Abstract: PO1813
Urinary Glycogen Synthase Kinase 3β Level Predicts the Progression of Hypertensive Nephrosclerosis
Session Information
- Hypertension and CVD: Clinical, Outcomes, and Trials
November 04, 2021 | Location: On-Demand, Virtual Only
Abstract Time: 10:00 AM - 12:00 PM
Category: Hypertension and CVD
- 1402 Hypertension and CVD: Clinical, Outcomes, and Trials
Authors
- Zeng, Lingfeng, Department of Medicine & Therapeutics and Li Ka Shing Institute of Health Sciences (LiHS), Faculty of Medicine, The Chinese University of Hong Kong, Shatin, China, Hong Kong
- Szeto, Cheuk-Chun, Department of Medicine & Therapeutics and Li Ka Shing Institute of Health Sciences (LiHS), Faculty of Medicine, The Chinese University of Hong Kong, Shatin, China, Hong Kong
Background
Hypertensive nephrosclerosis (HTN) is a serious consequence of prolonged hypertension. In the United States, HTN is the second most common cause of end-stage kidney disease. Recently, emerging evidence suggests that glycogen synthase kinase (GSK) 3β is a key factor in the progression of diabetic kidney disease (DKD). However, it remains uncertain whether the role of GSK3β is specific for DKD or a generic mediator of renal damage irrespective to the underlying cause.
Methods
We studied 32 patients with biopsy-proved HTN patients. Their GSK3β level in urinary supernatant was measured by conventional ELISA, and GSK3β mRNA level in urinary sediment was measured by quantitative polymerase chain reaction. The results were compared to the baseline kidney function and the subsequent risk of renal function deterioration.
Results
The average urinary GSK3β level was 212.67 ± 47.74 ng/L by conventional ELISA, which closely correlated with its mRNA level in urinary sediment (r = 0.821, P<0.0001).
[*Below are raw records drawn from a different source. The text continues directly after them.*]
(** Eight octets exhaust a [size_t]. *)
Definition IpToStr (ip : Z) : bytes :=
  let ip_address := rev (ip_octets 8 ip) in
  snd (fold_left
    (fun '((is_first, acc) : bool * bytes) el =>
      (false, (if is_first then acc else acc ++ ["."%byte]) ++ print_dec (byte.unsigned el)))
    ip_address (true, [])).

(** [res <<= CHAR_BIT] on an [int]: undefined for a negative value or when the
    product does not fit the unsigned type. *)
Definition shl8_int (res : Z) : outcome Z :=
  if (res <? 0) || (2 ^ 32 <=? res * 256) then UB else Ok (s32 (res * 256)).

Fixpoint IpToInt_loop (fuel : nat) (res val : Z) (ssin : istream) : outcome Z :=
  match fuel with
  | O => NoFuel
  | S f =>
      let '(o, ssin) := read_num true 32 ssin in
      let val := default val o in
      res ← shl8_int res;
      let res := Z.lor res val in
      let '(delim, ssin) := read_char ssin in
      if bool_decide (is_Some delim) then IpToInt_loop f res val ssin else Ok res
  end.

(** Every round but the last consumes a character. *)
Definition IpToInt (ip_address : bytes) : outcome Z :=
  IpToInt_loop (S (length ip_address)) 0 0 (is_open ip_address).

(** ** Digests *)

Section Digest.
Context `{Host} `{Sha1}.

(** The words are byte-swapped in place and copied out. *)
Definition digest_bytes (hash : list Z) : bytes :=
  concat (map (fun el => repr 4 (AsValue (endian_changer 4 el))) hash).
Urinary GSK3β level significantly correlated with baseline glomerular filtration rate (GFR) (r=-0.451, p=0.010) and the slope of GFR decline (r=-0.397, p=0.033). Patients with a high urinary GSK3β level has a higher risk of developing 40% kidney function loss and progressing to dialysis-dependent kidney failure than those with a low GSK3β level (log rank test, p=0.028 and p=0.043, respectively). Similarly, urinary GSK3β mRNA level also significantly correlated with baseline GFR (r=-0.582, p<0.0001) and the slope of GFR decline (r=-0.402, p=0.022). Patients with a high urinary GSK3β mRNA level has a higher risk of developing 40% kidney function loss and progressing to dialysis-dependent kidney failure than those with a low GSK3β level (p=0.022 and p= 0.004, respectively).
Conclusion
These results demonstrated that urinary GSK3β level correlates with the rate of kidney function loss in patients with biopsy-proved HTN, and urinary sediment mRNA level appears to be a more accurate prognostic marker than urinary GSK3β level by ELISA. Our results suggest that GSK3β is a generic mediator for the progression of chronic kidney disease and is not specific for DKD.